Sachez que toute personne ayant un intérêt à agir peut s’opposer à un projet de construction qui lui porte grief. Les locataires sont donc autant concernés que les propriétaires. Un locataire qui considère qu’un projet de construction va réduire son confort de vie et porter atteinte à ses intérêts peut donc déposer un recours en annulation d’un permis de construire. Il peut d’ailleurs le faire en son nom et sans solliciter le propriétaire bailleur : ce dernier n’a pas à autoriser ou empêcher le locataire d’intenter une action. Les recours et les démarches décrites ci-dessus sont donc identiques pour tout le monde, et le recours peut être administratif ou judiciaire.

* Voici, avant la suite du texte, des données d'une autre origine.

(** * MOKE field-sweep automation: a shallow embedding of [MOKE.py]

    The development follows the Python class [Experiment]: the unit
    converters, the override-or-default resolvers, the acquisition routine
    [readXY], the stepping loop [_sweep_parameter] and the entry point
    [sweep_field].

    - Python [float]s and the elements of [numpy] float arrays are IEEE-754
      binary64 values ([spec_float] with precision 53 and maximal exponent
      1024); arrays are lists.
    - [None] is the [None] of [option]; a keyword argument left out at the
      call site is [Omitted].
    - The object [self], the two instruments, the figure and the file system
      form one state record that is threaded through a state-and-exception
      monad.  The instrument drivers ([srs_sr830], [bop50_8d]) are not part
      of the file: what the devices answer is a parameter ([Lab]). *)

From Stdlib Require Import ZArith Ascii String List Bool Lia.
From Stdlib Require Import Floats.SpecFloat.
From stdpp Require Import base option list gmap strings pretty.

Set Default Proof Using "Type".

(** ** binary64 arithmetic *)

Module F64.
Definition prec : Z := 53.
Definition emax : Z := 1024.

Definition t : Type := spec_float.

Definition of_Z (n : Z) : t := binary_normalize prec emax n 0 false.
Definition add : t -> t -> t := SFadd prec emax.
Definition mul : t -> t -> t := SFmul prec emax.
Definition div : t -> t -> t := SFdiv prec emax.
Definition neg : t -> t := SFopp.
Definition abs : t -> t := SFabs.
Definition ltb : t -> t -> bool := SFltb.
Definition leb : t -> t -> bool := SFleb.
(** [a > b] *)
Definition gtb (a b : t) : bool := SFltb b a.

(** The neighbours of a value among the binary64 values. *)
Definition succ : t -> t := SFsucc prec emax.
Definition pred : t -> t := SFpred prec emax.

Definition zero : t := S754_zero false.
Definition nan : t := S754_nan.

(** The decimal literal [m / 10^k], e.g. [0.8] is [dec 8 1]: both operands
    are exact and the division rounds to nearest, which is the value the
    Python parser gives the literal. *)
Definition dec (m : Z) (k : nat) : t := div (of_Z m) (of_Z (10 ^ Z.of_nat k)).
End F64.

Abbreviation float64 := F64.t.

#[global] Instance float64_eq_dec : EqDecision float64.
Proof. unfold F64.t. solve_decision. Defined.

(** ** Python builtins and numpy *)

(** [max(a, b)]: the second argument wins only when it compares greater. *)
Definition py_max (a b : float64) : float64 := if F64.gtb b a then b else a.

(** [np.array([], dtype=float)] *)
Definition np_empty : list float64 := [].
(** [np.append(a, x)] *)
Definition np_append (a : list float64) (x : float64) : list float64 := a ++ [x].
(** [np.concatenate((a, b))] *)
Definition np_concatenate (a b : list float64) : list float64 := a ++ b.
(** [-a] on an array *)
Definition np_neg (a : list float64) : list float64 := map F64.neg a.
(** The summation of [np.add.reduce] over a contiguous float64 array is
    numpy's [pairwise_sum]: fewer than 8 elements are added one after the
    other, starting from [-0.0]; 8 to 128 elements are added into 8
    accumulators, element [i] into accumulator [i mod 8], the accumulators
    are then added as a balanced tree and the elements left over (the count
    modulo 8) are added one after the other; longer arrays are cut in two,
    the first part a multiple of 8 long, and the two sums added. *)
Definition tree8 (r : list float64) : float64 :=
  let r_ (i : nat) := default F64.nan (r !! i) in
  F64.add (F64.add (F64.add (r_ 0) (r_ 1)) (F64.add (r_ 2) (r_ 3)))
          (F64.add (F64.add (r_ 4) (r_ 5)) (F64.add (r_ 6) (r_ 7))).

(** The loop [for (i = 8; i < n - (n % 8); i += 8) r[j] += a[i + j]], with
    the number of rounds still to go. *)
Fixpoint accumulate8 (rounds : nat) (r a : list float64) : list float64 * list float64 :=
  match rounds with
  | O => (r, a)
  | S rounds' => accumulate8 rounds' (zip_with F64.add r (take 8 a)) (drop 8 a)
  end.

Definition block_sum (a : list float64) : float64 :=
  let '(r, rest) := accumulate8 (length a / 8 - 1) (take 8 a) (drop 8 a) in
  fold_left F64.add rest (tree8 r).

(** The recursion is on the length, which [fuel] bounds: with fuel of at
    least the length the last case is never reached ([pairwise_sum_fuel],
    [pairwise_sum_eq]). *)
Fixpoint pairwise_sum (fuel : nat) (a : list float64) : float64 :=
  let n := length a in
  if n <? 8 then fold_left F64.add a (F64.neg F64.zero)
  else if n <=? 128 then block_sum a
  else match fuel with
       | O => block_sum a
       | S fuel' =>
           let n2 := n / 2 - (n / 2) mod 8 in
           F64.add (pairwise_sum fuel' (take n2 a)) (pairwise_sum fuel' (drop n2 a))
       end.

(** [np.add.reduce(a)]: the sum is added to the initial value of the
    reduction, [-0.0] on an array that is not empty (NumPy 1.25 and later;
    earlier versions start from [0.0], which gives another result only on
    arrays of [-0.0] alone) and [0.0] on an empty one. *)
Definition np_sum (a : list float64) : float64 :=
  match a with
  | [] => F64.zero
  | _ => F64.add (F64.neg F64.zero) (pairwise_sum (length a) a)
  end.
(** [np.mean(a)]: the sum divided by the element count; on an empty array
    this is [0.0 / 0], that is NaN (numpy warns and does not raise). *)
Definition np_mean (a : list float64) : float64 :=
  F64.div (np_sum a) (F64.of_Z (Z.of_nat (length a))).

(** ** Exceptions and results *)

Inductive exn : Type :=
| IndexError          (* index 0 of an empty array *)
| ValueError          (* time.sleep of a negative length or NaN; ragged DataFrame or
                         plot; a path with a NUL character *)
| OverflowError       (* time.sleep of a length beyond the range of the C clock type *)
| AttributeError      (* self.fig read before _make_fig *)
| FileExistsError     (* os.mkdir over an existing path *)
| FileNotFoundError   (* a path whose directory is missing, or the empty path *)
| NotADirectoryError  (* a path whose directory is a file *)
| IsADirectoryError   (* a file opened at the path of a directory *)
| OSError             (* any other refusal of the host: a sleep the clock does not
                         take, a write the file system does not allow, the missing
                         directory reported by pandas *)
| InstrumentError     (* communication failure reported by a driver *)
| ConfigurationError  (* named by the specification only *)
| ArtifactError       (* named by the specification only *)
| FuelExhausted.      (* the bound of [while_exists] reached; see [while_exists_total] *)

#[global] Instance exn_eq_dec : EqDecision exn.
Proof. solve_decision. Defined.

Inductive result (A : Type) : Type :=
| Ok (a : A)
| Raise (e : exn).
Arguments Ok {A} a.
Arguments Raise {A} e.

(** ** Data *)

(** [pd.DataFrame({'current_A': .., 'field_Oe': .., 'X': .., 'Y': ..})] *)
Record DataFrame : Type := mkDataFrame {
  current_A : list float64;
  field_Oe : list float64;
  col_X : list float64;
  col_Y : list float64
}.

Definition nrows (df : DataFrame) : nat := length (current_A df).

(** What a path of the file system holds. *)
Inductive node : Type :=
| Directory
| CsvFile (df : DataFrame)
| PngFile (xdata ch1 ch2 : list float64)
| OtherFile.

(** What the program does to the outside, in order. *)
Inductive event : Type :=
| ev_set_current (c : float64)          (* self.PS.set_current(c) went through *)
| ev_PS_current (c : float64)           (* self.PS.current = c *)
| ev_SEN_assign (s : float64)           (* self.LIA.SEN = s *)
| ev_SEN_query (s : float64)            (* self.LIA.SEN read, with the value read *)
| ev_getXY (X Y : float64)              (* self.LIA.getXY(), with the sample *)
| ev_decrease_sensitivity               (* self.LIA.decrease_sensitivity() *)
| ev_sleep (d : float64)                (* time.sleep(d) *)
| ev_subplots                           (* plt.subplots and the two empty lines *)
| ev_plot (xdata ch1 ch2 : list float64) (* the two lines redrawn *)
| ev_show                               (* plt.show() *)
| ev_close.                             (* plt.close(self.fig) *)

#[global] Instance event_eq_dec : EqDecision event.
Proof. solve_decision. Defined.

(** The bench as the program sees it.  The devices: the sample the [n]-th
    call of [getXY] returns ([None]: the call fails), whether the [n]-th call
    of [set_current] goes through, and the sensitivity the amplifier has
    after one [decrease_sensitivity].  The host: whether its clock takes a
    sleep of [d] seconds (a length that passed the checks of [time.sleep];
    the limit depends on the platform and on the uptime), and whether its
    file system lets a file or a directory be created at a path whose
    directory is there (permissions, name length, free space). *)
Record Lab : Type := mkLab {
  getXY_reply : nat -> option (float64 * float64);
  set_current_ok : nat -> bool;
  step_down : float64 -> float64;
  sleep_ok : float64 -> bool;
  write_ok : string -> bool
}.

(** [self]: the six session defaults set by [__init__], the state of the two
    instruments, the figure attribute, the file system and the events so
    far. *)
Record Experiment : Type := mkExperiment {
  sen : float64;
  sen_delay : float64;
  read_reps : Z;
  rep_delay : float64;
  read_delay : float64;
  from0delay : float64;
  LIA_SEN : float64;
  PS_current : float64;
  n_getXY : nat;
  n_set_current : nat;
  fig : option (list float64 * list float64 * list float64);
  fs : gmap string node;
  log : list event
}.

Definition set_LIA_SEN (v : float64) (s : Experiment) : Experiment :=
  mkExperiment (sen s) (sen_delay s) (read_reps s) (rep_delay s) (read_delay s)
    (from0delay s) v (PS_current s) (n_getXY s) (n_set_current s) (fig s) (fs s) (log s).
Definition set_PS_current (v : float64) (s : Experiment) : Experiment :=
  mkExperiment (sen s) (sen_delay s) (read_reps s) (rep_delay s) (read_delay s)
    (from0delay s) (LIA_SEN s) v (n_getXY s) (n_set_current s) (fig s) (fs s) (log s).
Definition set_n_getXY (v : nat) (s : Experiment) : Experiment :=
  mkExperiment (sen s) (sen_delay s) (read_reps s) (rep_delay s) (read_delay s)
    (from0delay s) (LIA_SEN s) (PS_current s) v (n_set_current s) (fig s) (fs s) (log s).
Definition set_n_set_current (v : nat) (s : Experiment) : Experiment :=
  mkExperiment (sen s) (sen_delay s) (read_reps s) (rep_delay s) (read_delay s)
    (from0delay s) (LIA_SEN s) (PS_current s) (n_getXY s) v (fig s) (fs s) (log s).
Definition set_fig (v : option (list float64 * list float64 * list float64))
    (s : Experiment) : Experiment :=
  mkExperiment (sen s) (sen_delay s) (read_reps s) (rep_delay s) (read_delay s)
    (from0delay s) (LIA_SEN s) (PS_current s) (n_getXY s) (n_set_current s) v (fs s) (log s).
Definition set_fs (v : gmap string node) (s : Experiment) : Experiment :=
  mkExperiment (sen s) (sen_delay s) (read_reps s) (rep_delay s) (read_delay s)
    (from0delay s) (LIA_SEN s) (PS_current s) (n_getXY s) (n_set_current s) (fig s) v (log s).
Definition set_log (v : list event) (s : Experiment) : Experiment :=
  mkExperiment (sen s) (sen_delay s) (read_reps s) (rep_delay s) (read_delay s)
    (from0delay s) (LIA_SEN s) (PS_current s) (n_getXY s) (n_set_current s) (fig s) (fs s) v.

(** The defaults of [__init__] (lines 44-49), on a bench whose amplifier
    stands at [sen0] and whose disk holds [disk]. *)
Definition init (sen0 : float64) (disk : gmap string node) : Experiment :=
  {| sen := F64.dec 2 4;
     sen_delay := F64.of_Z 3;
     read_reps := 1;
     rep_delay := F64.of_Z 0;
     read_delay := F64.dec 2 2;
     from0delay := F64.of_Z 4;
     LIA_SEN := sen0;
     PS_current := F64.of_Z 0;
     n_getXY := 0;
     n_set_current := 0;
     fig := None;
     fs := disk;
     log := [] |}.

(** ** The state-and-exception monad *)

Definition M (A : Type) : Type := Experiment -> result A * Experiment.

Definition ret {A} (a : A) : M A := fun s => (Ok a, s).
Definition raise {A} (e : exn) : M A := fun s => (Raise e, s).
Definition bind {A B} (m : M A) (k : A -> M B) : M B :=
  fun s => match m s with
           | (Ok a, s') => k a s'
           | (Raise e, s') => (Raise e, s')
           end.
Definition gets {A} (f : Experiment -> A) : M A := fun s => (Ok (f s), s).
Definition modify (f : Experiment -> Experiment) : M unit := fun s => (Ok tt, f s).
Definition emit (e : event) : M unit := modify (fun s => set_log (log s ++ [e]) s).
Definition lift {A} (r : result A) : M A := fun s => (r, s).

Declare Scope moke_scope.
Delimit Scope moke_scope with moke.
Notation "x <- m ;; k" := (bind m (fun x => k))
  (at level 100, m at next level, right associativity) : moke_scope.
Notation "m ;;; k" := (bind m (fun _ => k))
  (at level 100, right associativity) : moke_scope.
Notation "'when' b 'then' m" := (if b then m else ret tt)
  (at level 95, m at level 99) : moke_scope.
Open Scope moke_scope.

Quid de la formation d’une association pour contester un permis de construire ?

Si vous êtes tenté par la formation d’une association pour peser plus lourd lors de la contestation d’un permis de construire, soyez vigilant. En effet, on peut penser que l’action collective sera peut-être plus convaincante, or la loi lutte contre la formation d’associations fictives, et cela peut donc devenir une faiblesse.

Il faut savoir que par le passé, de nombreuses associations se sont montées dans l’unique objectif de contester certains permis de construire, et leur recours peut être considéré comme abusif, ce qui peut entraîner des sanctions.

Depuis 2006, le champ d’action des associations est réduit, et ces associations ne peuvent pas contester tous les permis de construire. Pour pouvoir le faire, il leur faut respecter plusieurs conditions :

  • Les statuts constitutifs de l’association doivent être déposés en préfecture à la date d’affichage de l’autorisation et non à la date d’introduction du recours.
  • On doit pouvoir relever un lien suffisamment cohérent entre les intérêts défendus par l’association, au regard de ce qui est mentionné dans ses statuts, et la décision qu’elle souhaite contester.

Les points clés à retenir

  • Pour pouvoir vous opposer légalement à un permis de construire, vous devez justifier d’un intérêt à agir, encadré par la loi.
  • Les recours abusifs sont sanctionnés par le versement de dommages et intérêts.
  • Si vous souhaitez contester un projet de construction, vous disposez d’un délai de deux mois à partir du premier jour de l’affichage du permis de construire, et vous avez la possibilité de former un recours gracieux ou un recours contentieux.